Quando o socorro chega, entregue uma folha com horário, sinais vitais e o que já foi feito. Esse registro evita perda de informações durante o atendimento e o transporte.

Depois do incidente: aprender e apoiar

Nas 48 horas seguintes, a escola deve realizar uma conversa de revisão — o chamado debriefing — para avaliar o que funcionou e o que pode melhorar.

Também é importante oferecer apoio emocional à turma. Conversar sobre o ocorrido ajuda a reduzir o medo e aumenta a confiança.

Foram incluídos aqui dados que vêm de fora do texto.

(* ===== verification/PowQueue.v ===== *)
(** * pow/pow_queue.c

    The queue that takes proof of work off the caller's thread: submission with
    its key-based rejection of duplicates, the worker thread and the shutdown.
    Every critical section of the queue's mutex is one step of [queue_step]; the
    worker's run of the proof of work and its callback happen outside it.

    What the queue needs from pow_engine.c is the class [PowRunner]; the engine
    of Pow.v is an instance. *)

From stdpp Require Import base tactics list numbers option relations.
From S2P Require Import Prelude Varint Openssl Hash Pow.

#[local] Arguments be_split : simpl never.

(** ** What the queue uses of the engine *)

(** [pow_run payload target cancellable raised r]: the cancellable run can return [r];
    [pow_good payload target nonce]: the nonce is a proof of work. *)
Class PowRunner := {
  pow_run : list Z -> Z -> bool -> bool -> cres Z -> Prop;
  pow_good : list Z -> Z -> Z -> Prop;
}.

Class PowRunnerLaws `{PowRunner} : Prop := {
  pow_run_returns payload target cancellable raised r :
    pow_run payload target cancellable raised r ->
    (exists nonce, r = Ok nonce /\ pow_good payload target (u64 nonce))
    \/ r = Err /\ cancellable = true /\ raised = true;
  (** once the flag is raised the run can come to its end *)
  pow_run_ends payload target : exists r, pow_run payload target true true r;
}.

#[export] Instance engine_PowRunner `{OpenSSL} : PowRunner := {|
  pow_run := bm_pow_run_cancellable;
  pow_good payload target nonce :=
    exists value, bm_pow_trial_value nonce (bm_sha512 payload) = Ok value /\ value <= target;
|}.

Definition BM_POW_QUEUE_KEY_MAX : Z := 40.

(** ** Data *)

(** [key] holds the [key_len] bytes of the C field; [user_data] stands for the
    callback and its argument. *)
Record bm_pow_job := {
  payload : list Z;
  target : Z;
  key : list Z;
  user_data : Z;
}.

(** The linked list [head] .. [tail] is a list. *)
Record bm_pow_queue := {
  head : list bm_pow_job;
  pending : Z;
  max_pending : Z;
  running : option bm_pow_job;
  shutdown : bool;
  cancel : bool;
  completed : Z;
}.

(** A call of a job's callback: the object it was given ([None]: NULL) and the time. *)
Record done_call := {
  done_user : Z;
  done_object : option (list Z);
  done_now : Z;
}.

Por fim, envie uma mensagem curta e clara aos pais, sem expor detalhes pessoais da criança envolvida. Isso evita boatos e mantém a transparência.

Dúvidas comuns

“Posso esperar a família antes de ligar para o SAMU?”
Não. A prioridade é acionar o SAMU imediatamente. Cada minuto conta.

“E se eu errar o código ou esquecer a senha?”
Por isso o treino é fundamental. Repetição garante segurança.

“O que é debriefing?”
É uma conversa depois do evento para aprender e melhorar o protocolo.

Conclusão

Com um protocolo simples — alerta interno rápido, chamada ao SAMU e relatório bem-feito — é possível proteger as crianças todos os dias. Treinar, registrar e comunicar com clareza fortalece a confiança entre escola e famílias. Aqui no Clube da Saúde Infantil, acreditamos que crescer com saúde é mais legal.


Referências

  1. Brasil. Ministério da Educação. Cartilha de primeiros socorros nas escolas. Brasília: MEC; 2019.
  2. Ferrer R, Correia P. Protocolos de emergência em ambiente escolar: revisão de literatura. Revista de Saúde Pública. 2022;56:89-97.
  3. Brasil. Lei nº 13.722, de 4 de outubro de 2018. Diário Oficial da União. Brasília; 2018.
  4. Brasil. Ministério da Saúde. Portaria nº 2.048, de 5 de novembro de 2002. Diário Oficial da União. Brasília; 2002.
  5. Organização Pan-Americana da Saúde. Safe school checklist: emergency communication. Washington, DC: OPAS; 2020.